**Material supplied**
--------------------
Lemma vsync_delivers_witness :
  let next n seq := WaitNextVBlank (mkVBlankReply 0 (seq + 1) 1 (Z.of_nat n)) (mkTimespec 0 0) in
  ∃ v n v' cb seq time,
    acts next [AInit 5; AInitFinish; ACallback (Some 77); ACallbackEnd; AWorker; AEnable true; ANotify]
      VsyncWorker_new = Some v ∧
    acts next (replicate n AWorker) v = Some v' ∧ v_calls v' = [(cb, seq, time)].
Proof.
  intros next.
  destruct (acts next [AInit 5; AInitFinish; ACallback (Some 77); ACallbackEnd; AWorker; AEnable true;
    ANotify] VsyncWorker_new) as [v|] eqn:Hv; [|vm_compute in Hv; discriminate Hv].
  pose proof (vsync_delivers next v (acts_reach _ _ _ _ Hv)) as H.
  vm_compute in Hv. injection Hv as <-. destruct (H eq_refl) as [H' _].
  destruct H' as (n & v' & cb & seq & time & _ & H1 & _ & H2 & _); try done.
  eexists _, n, v', cb, seq, time. split; [reflexivity|]. by split.
Defined.

(** Replacing the callback of a running vsync is undefined behaviour: when the thread
    is between the blank and the call, its unlocked read of [mCallBack] meets the
    assignment; when it is inside the callback, the assignment frees the object the
    thread is executing. *)
Theorem callback_race next v cb :
  v_client v = CIdle →
  (∀ time, v_worker v = WCall time →
   ∃ v', acts next [ACallback (Some cb); AWorker] v = Some v' ∧ v_race v' = true) ∧
  (v_worker v = WVsync →
   ∃ v', acts next [ACallback (Some cb); ACallbackEnd] v = Some v' ∧ v_race v' = true).
Proof.
  intros Hc. destruct v as [client worker enable running callback seq turns calls race]; cbn in *.
  subst. split.
  - intros time ->. cbn. eexists. split; [reflexivity|]. destruct callback; cbn; apply orb_true_r.
  - intros ->. cbn. eexists. split; [reflexivity|]. cbn. apply orb_true_r.
Qed.

(** A race at start-up can silence the vsync for good.  [Init] starts the thread
    before it sets [mRunning]; if the thread gets to its check first it finds
    [mRunning] false and ends.  That interleaving ends in a reachable state in which
    the worker claims to run but has no thread, and from there no client ever gets a
    callback, however often it enables the vsync. *)
Theorem vsync_start_race next fd :
  0 ≤ fd →
  ∃ v, acts next [AInit fd; AWorker; AInitFinish] VsyncWorker_new = Some v ∧
    v_mRunning v = true ∧
    ∀ l v', acts next l v = Some v' → v_calls v' = [].
Proof.
  intros Hfd. cbn. unfold Init_start. destruct (Z.ltb_spec fd 0); [lia|]. cbn.
  eexists. split; [reflexivity|]. split; [done|]. intros l v' Hrun%acts_reach.
  eapply (done_silent next) in Hrun as [_ ->]; [done| |done].
  split; cbn; intuition congruence.
Qed.

Lemma vsync_start_race_witness :
  let next := λ (_ : nat) (seq : Z), soft_next seq (mkTimespec 3 500) in
  ∃ v, acts next [AInit 5; AWorker; AInitFinish] VsyncWorker_new = Some v ∧
    ∀ l v', acts next l v = Some v' → v_calls v' = [].
Proof.
  intros next. destruct (vsync_start_race next 5) as (v & H1 & _ & H2); [lia|]. by exists v.
Defined.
--------------------
**Work task**
The lines to copy are those in the listing that contain "ANotify".

**Your response**
    acts next [AInit 5; AInitFinish; ACallback (Some 77); ACallbackEnd; AWorker; AEnable true; ANotify]
    ANotify] VsyncWorker_new) as [v|] eqn:Hv; [|vm_compute in Hv; discriminate Hv].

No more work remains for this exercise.